What the task asks => Each line of the data below from the one holding "ap_mirrored a !!" to the one holding "makes it. *)", inclusive, is to be reproduced exactly; no other line belongs in the answer.

++++ Material provided

(* ===== verification/Tables.v ===== *)
(** * The application's tables under every interleaving

    The commands, the pumps and the shortcuts run on threads of their own and take the locks of
    [App] one at a time.  [app_tables] says what holds of the tables whatever their order: each session
    stands under the id it was issued, with its own client, mirror and event pump, and the
    microphone's route pairs an id with that id's own client. *)

From S2P Require Export Commands Shortcuts.
From S2P Require Import Keystore Vault Settings Bookmarks.

Section Tables.
Context {C : Crypto} {M : Libm} {O : Opus} {HO : HashOrder}.
Implicit Types a : App.

(** ** The invariant *)

(** The mirror was made for this session, and watches the identity the session is listed under. *)
Definition own_mirror (s : ActiveSession) a : Prop :=
  ap_mirrored a !! as_perms s = Some (as_id s) /\
  (fun m => fp_to_string (pm_fingerprint m)) <$> ap_mirrors a !! as_perms s = Some (as_identity s).
(* ===== verification/Answers.v ===== *)
(** * Every command answers

    A command of the application panics where the vault has no identity to offer, where an engine
    it has just started does not own its frame stream any more, or where a sound device reports an
    empty range of rates.  The vault's invariant, the thread's ownership of what it made, and the
    sound library's promise rule these out, whatever else runs.  Only mining is as long as luck
    makes it. *)

From S2P Require Export Tables.
From S2P Require Import Keystore Vault VaultSafety Sealed Settings Bookmarks Devices MouseGrab.

Create HintDb answers.

(** ** What is relied on *)

Section Relied.
Context {C : Crypto} {M : Libm} {O : Opus} {HO : HashOrder}.
Implicit Types a : App.

(** Somebody can sign in: the active key is in the vault, which lists no key twice. *)
Definition signable a : Prop := vault_ok (ap_vault a).

(** Places not handed out yet hold no engine. *)
Definition engines_placed a : Prop := forall r, ap_next_ref a <= r -> ap_engines a !! r = None.

Definition ready a : Prop := signable a /\ engines_placed a.

(** The engine there still owns its frame stream. *)
Definition unclaimed (e : Z) a : Prop := has_receiver <$> ap_engines a !! e = Some true.

#[local] Abbreviation surely := (owning ready unclaimed None).

(** A step that keeps the vault, and every engine's frame stream where it is. *)
Record undisturbed a a' : Prop := {
  un_vault : ap_vault a' = ap_vault a;
  un_ref : ap_next_ref a <= ap_next_ref a';
  un_engines r : has_receiver <$> ap_engines a' !! r = has_receiver <$> ap_engines a !! r }.

#[export] Instance undisturbed_refl : Reflexive undisturbed.
Proof. done. Qed.

#[export] Instance undisturbed_trans : Transitive undisturbed.
Proof. intros x y z [H1 H2 H3] [H4 H5 H6]. split; [congruence | lia | intros r; by rewrite H6]. Qed.

Lemma undisturbed_placed a a' : undisturbed a a' -> engines_placed a -> engines_placed a'.
Proof.
  intros [_ Hr He] H r Hge. specialize (He r). rewrite (H r) in He by lia. by destruct (ap_engines a' !! r).
Qed.
(** Ending a session: it is gone, and what it held with it. *)
Lemma end_session_settled id a :
  app_settled a -> leads (fun _ a' => app_settled a' /\ ap_sessions a' = delete id (ap_sessions a)) (end_session id) a.
Proof.
  intros Ha. unfold end_session. apply leads_call. set (a1 := (remove_session id a).2).
  change ((remove_session id a).1) with (ap_sessions a !! id). destruct (ap_sessions a !! id) as [s|] eqn:E.
  2: { apply leads_ret. assert (Hd : delete id (ap_sessions a) = ap_sessions a) by by apply delete_id.
       split; [|done]. destruct Ha as [H1 H2 H3]. split; unfold a1; cbn; by rewrite Hd. }
  apply leads_gentle_then; [unfold shutdown; gentle|]. intros _ a2 H2.
  apply (leads_bind (fun _ x => mild a1 x /\ route_session x <> Some id)).
  { unfold release_voice. apply leads_call. assert (H3 : mild a1 (clear_if id a2).2) by (etrans; [exact H2 | apply clear_if_mild]).
    assert (Hr : route_session (clear_if id a2).2 <> Some id).
    { unfold clear_if, route_session. destruct (ap_voice a2) as [[current c]|] eqn:Ev; [|cbn; by rewrite Ev].
      destruct (Z.eqb_spec current id) as [-> | Hne]; cbn; [done | rewrite Ev; cbn; congruence]. }
    revert H3 Hr. generalize (clear_if id a2).2 as a3. intros a3 H3 Hr. destruct (clear_if id a2).1; [|by apply leads_ret].
    apply (leads_weaken_gentle a3); [gentle|]. intros _ x Hx. split; [by etrans|]. unfold route_session in *.
    by destruct (md_voice _ _ Hx) as [-> | ->]. }
  intros _ a4 [H4 Hr4]. pose proof (md_sessions _ _ H4) as Hs4. change (ap_sessions a1) with (delete id (ap_sessions a)) in Hs4.
  assert (Hset : forall x, ap_sessions x = ap_sessions a4 -> ap_voice x = ap_voice a4 -> ap_vault x = ap_vault a4 ->
            (ap_sessions x <> ∅ -> is_Some (ap_engine x)) -> app_settled x /\ ap_sessions x = delete id (ap_sessions a)).
  { intros x Ex Ev Evl Hen. rewrite Ex, Hs4. split; [|done]. split; [|by rewrite Ex in *|].
    - intros id'. unfold route_session. rewrite Ev, Ex, Hs4. intros Hid'. unfold route_session in Hr4.
      destruct (md_voice _ _ H4) as [Ev4 | Ev4]; rewrite Ev4 in *; [|done].
      rewrite lookup_delete_ne by congruence. by apply (se_route _ Ha).
    - intros id' s'. rewrite Ex, Hs4, Evl. intros [_ Hl]%lookup_delete_Some. apply (md_vault _ _ H4). exact (se_identity _ Ha id' s' Hl). }
  apply leads_get. case_bool_decide as He.
  - unfold stop_audio. apply leads_call. destruct (replace_engine None a4).1; [apply leads_update_last | apply leads_ret]; by apply Hset.
  - apply leads_ret. apply Hset; try done. intros _. apply (md_engine _ _ H4), (se_audio _ Ha). intros E0. by rewrite E0 in E.
Qed.

(** A program that keeps [app_settled], then a gentle one. *)
Lemma settled_then {X Y} (p : prog App X) (k : X -> prog App Y) a :
  leads (fun _ => app_settled) p a -> (forall x a', gently a' (k x)) -> leads (fun _ => app_settled) (bind p k) a.
Proof. intros Hp Hk. eapply leads_bind; [exact Hp|]. intros x a' Ha. by apply gentle_settled. Qed.

Lemma quietly_settled {X} (p : prog App X) a : leads (fun _ => app_settled) p a -> leads (fun _ => app_settled) (quietly p) a.
Proof. intros H. by apply settled_then. Qed.

Lemma end_all_settled {HL : HashOrderLaws HO} a : app_settled a -> leads (fun _ => app_settled) end_all_sessions a.
Proof.
  intros Ha. unfold end_all_sessions. apply leads_get.
  assert (Hall : forall ids x, app_settled x -> (forall id, id ∈ dom (ap_sessions x) -> id ∈ ids) ->
            leads (fun _ y => app_settled y /\ ap_sessions y = ∅) (for_each ids end_session) x).
  { induction ids as [|id ids IH]; intros x Hx Hin.
    - apply leads_ret. split; [done|]. apply dom_empty_inv_L. apply set_eq. intros i. split; [|set_solver]. intros H%Hin. by apply not_elem_of_nil in H.
    - cbn [for_each]. eapply leads_bind; [by apply end_session_settled|]. intros _ y [Hy Ey]. apply IH; [exact Hy|].
      intros i. rewrite Ey, dom_delete_L. intros [Hi Hne]%elem_of_difference. apply Hin, elem_of_cons in Hi as [-> |]; [set_solver | done]. }
  eapply leads_bind; [apply Hall; [exact Ha|]|].
  - intros id [s Hs]%elem_of_dom. apply list_elem_of_fmap. exists (id, s). split; [done|]. rewrite hash_iter_perm. by apply elem_of_map_to_list.
  - intros _ x [Hx Ex]. apply leads_update. unfold stop_audio. apply leads_call.
    assert (Hend : forall y, ap_sessions y = ∅ -> ap_voice y = None -> app_settled y).
    { intros y Ey Ev. split; rewrite ?Ey; [unfold route_session; by rewrite Ev | done | done]. }
    destruct (replace_engine None _).1; [apply leads_update_last | apply leads_ret]; by apply Hend.
Qed.

Lemma stop_preview_settled a : app_settled a -> leads (fun _ => app_settled) stop_audio_preview a.
Proof.
  intros Ha. unfold stop_audio_preview. apply leads_get. case_bool_decide as He; [|by apply leads_ret]. unfold stop_audio. apply leads_call.
  assert (Hend : forall y, ap_sessions y = ap_sessions a -> ap_voice y = ap_voice a -> app_settled y).
  { intros y Ey Ev. rewrite He in Ey. destruct Ha as [H1 H2 H3]. split; rewrite ?Ey; [|done|done].
    intros id. unfold route_session. rewrite Ev. intros H. specialize (H1 id H). by rewrite He in H1. }
  destruct (replace_engine None a).1; [apply leads_update_last | apply leads_ret]; by apply Hend.
Qed.

Lemma attempt_login_gentle o options ident store a : gently a (attempt_login o options ident store).
Proof. unfold attempt_login. apply gentle_bind; [|intros r; gentle]. apply gentle_zoom_local. split; auto. Qed.

Lemma next_session_id_mild client a : mild a (next_session_id client a).2.
Proof. split; auto. Qed.
Lemma new_mirror_mild id m a : mild a (new_mirror id m a).2.
Proof. split; auto. Qed.

Lemma open_session_settled o ident fp address info a :
  app_settled a -> fp ∈ fps (ap_vault a) -> leads (fun _ => app_settled) (open_session o ident fp address info) a.
Proof.
  intros Ha Hfp. unfold open_session. apply leads_call. set (first := next_session_id _ a).
  assert (H1 : mild a first.2) by apply next_session_id_mild. destruct first as [[id client] a1]. cbn [fst snd] in *.
  apply leads_call. set (mirrored := new_mirror _ _ a1). assert (H2 : mild a mirrored.2) by (etrans; [exact H1 | apply new_mirror_mild]).
  destruct mirrored as [perms a2]. cbn [fst snd] in *. eapply leads_bind; [apply ensure_audio_runs|].
  intros [e | engine] a3 [H3 He].
  { apply gentle_settled; [gentle|]. eapply mild_settled; [|exact Ha]. by etrans. }
  assert (H4 : mild a a3) by by etrans. apply leads_call. set (spawned := spawn _ a3).
  assert (H5 : mild a spawned.2 /\ is_Some (ap_engine spawned.2)) by (split; [etrans; [exact H4 | split; auto] | done]).
  destruct spawned as [pump a4]. destruct H5 as [H5 He5]. cbn [fst snd] in *. apply leads_update.
  set (s := mkActive id client pump perms address fp).
  assert (Hset : app_settled (up_sessions <[id := s]> a4)).
  { pose proof (mild_settled _ _ H5 Ha) as [H6 H7 H8]. split; cbn.
    - intros id' Hid'. specialize (H6 id' Hid'). by apply insert_is_Some.
    - done.
    - intros id' s'. destruct (decide (id = id')) as [<- | Hne]; [rewrite lookup_insert_eq; intros [= <-] | rewrite lookup_insert_ne by done; apply H8].
      cbn. by apply (md_vault _ _ H5). }
  apply leads_get. apply (leads_bind (fun _ => app_settled)).
  { destruct (route_session _); [by apply leads_ret | by apply route_voice_settled]. }
  intros [e | []] a5 H6; [by apply leads_ret | apply gentle_settled; [gentle | exact H6]].
Qed.

Lemma identity_for_in_vault fp a ident nickname own : identity_for fp a = Some (inr (ident, nickname, own)) -> own ∈ fps (ap_vault a).
Proof.
  unfold identity_for. cbv zeta. destruct fp as [fp|]; [unfold vault_get | unfold active];
    destruct (find _ (v_entries (ap_vault a))) as [e|] eqn:E; try done; intros [= <- <- <-];
    apply find_fp_some in E as [E _]; by apply list_elem_of_fmap_2.
Qed.

Lemma app_connect_settled o address password ident a : app_settled a -> leads (fun _ => app_settled) (app_connect o address password ident) a.
Proof.
  intros Ha. unfold app_connect. cbv zeta. destruct (resolve_address address) as [e | target]; [exact Ha|]. apply leads_get.
  destruct (identity_for ident a) as [[e | [[key nickname] fp]]|] eqn:Ei; [exact Ha | | done]. apply identity_for_in_vault in Ei.
  apply leads_gentle_then; [gentle|]. intros [e | store] a1 H1; [by eapply mild_settled|].
  apply leads_gentle_then; [apply attempt_login_gentle|]. intros [e | info] a2 H2; assert (H12 : mild a a2) by (by etrans); [by eapply mild_settled|].
  apply settled_then; [|intros [e | d] x; gentle].
  apply open_session_settled; [by eapply mild_settled | by apply (md_vault _ _ H12)].
Qed.

Lemma remove_identity_settled fp nonce a : app_settled a -> leads (fun _ => app_settled) (remove_identity fp nonce) a.
Proof.
  intros Ha. unfold remove_identity, identity_in_use. apply leads_get. case_bool_decide as Hu; [by apply leads_ret|].
  apply leads_call. destruct (vault_remove (ap_vault a) fp) as [[r v]|] eqn:E; cbn [fst snd]; [|done].
  assert (Hs : app_settled (up_vault (fun _ => v) a)).
  { destruct Ha as [H1 H2 H3]. split; cbn; [exact H1 | exact H2|]. intros id s Hid. eapply vault_remove_fps; [exact E | by apply (H3 id) |].
    intros Heq. apply Hu. by exists id, s. }
  destruct r as [e | []]; [by apply leads_ret | apply gentle_settled; [gentle | exact Hs]].
Qed.

Lemma set_nickname_gentle nickname nonce a : gently a (set_nickname nickname nonce).
Proof.
  unfold set_nickname. destruct (is_empty _); [done|]. apply gentle_bind; [|intros active; gentle]. apply gentle_call. intros x.
  pose proof (entry_mut_fps (ap_vault x) (v_active (ap_vault x)) (fun e => mkEntry (ve_identity e) (trim nickname) (ve_label e)) ltac:(done)) as Hf.
  change (fps (vault_set_nickname (ap_vault x) (v_active (ap_vault x)) (trim nickname)).2 = fps (ap_vault x)) in Hf.
  destruct (vault_set_nickname _ _ _) as [[e | []] v]; cbn [fst snd] in *; split; cbn; auto; intros fp; by rewrite Hf.
Qed.

Lemma edits_gentle a :
  (forall fp, gently a (edit_vault (fun v => set_active v fp))) /\ (forall fp l, gently a (edit_vault (fun v => set_label v fp l))) /\
  (forall fp n, gently a (edit_vault (fun v => set_counter v fp n))) /\
  (forall i n l, gently a (edit_vault (fun v => let '(fp, v) := add v i n l in set_active v fp))).
Proof.
  split_and!; intros; apply edit_vault_gentle; intros v x Hx.
  - by rewrite set_active_fps.
  - unfold set_label. by rewrite entry_mut_fps.
  - unfold set_counter. by rewrite entry_mut_fps.
  - pose proof (add_fps v i n l x Hx) as H. destruct (add v i n l) as [fp v']. by rewrite set_active_fps.
Qed.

++++++++

Exercise answer =>
  ap_mirrored a !! as_perms s = Some (as_id s) /\
  (fun m => fp_to_string (pm_fingerprint m)) <$> ap_mirrors a !! as_perms s = Some (as_identity s).
(* ===== verification/Answers.v ===== *)
(** * Every command answers

    A command of the application panics where the vault has no identity to offer, where an engine
    it has just started does not own its frame stream any more, or where a sound device reports an
    empty range of rates.  The vault's invariant, the thread's ownership of what it made, and the
    sound library's promise rule these out, whatever else runs.  Only mining is as long as luck
    makes it. *)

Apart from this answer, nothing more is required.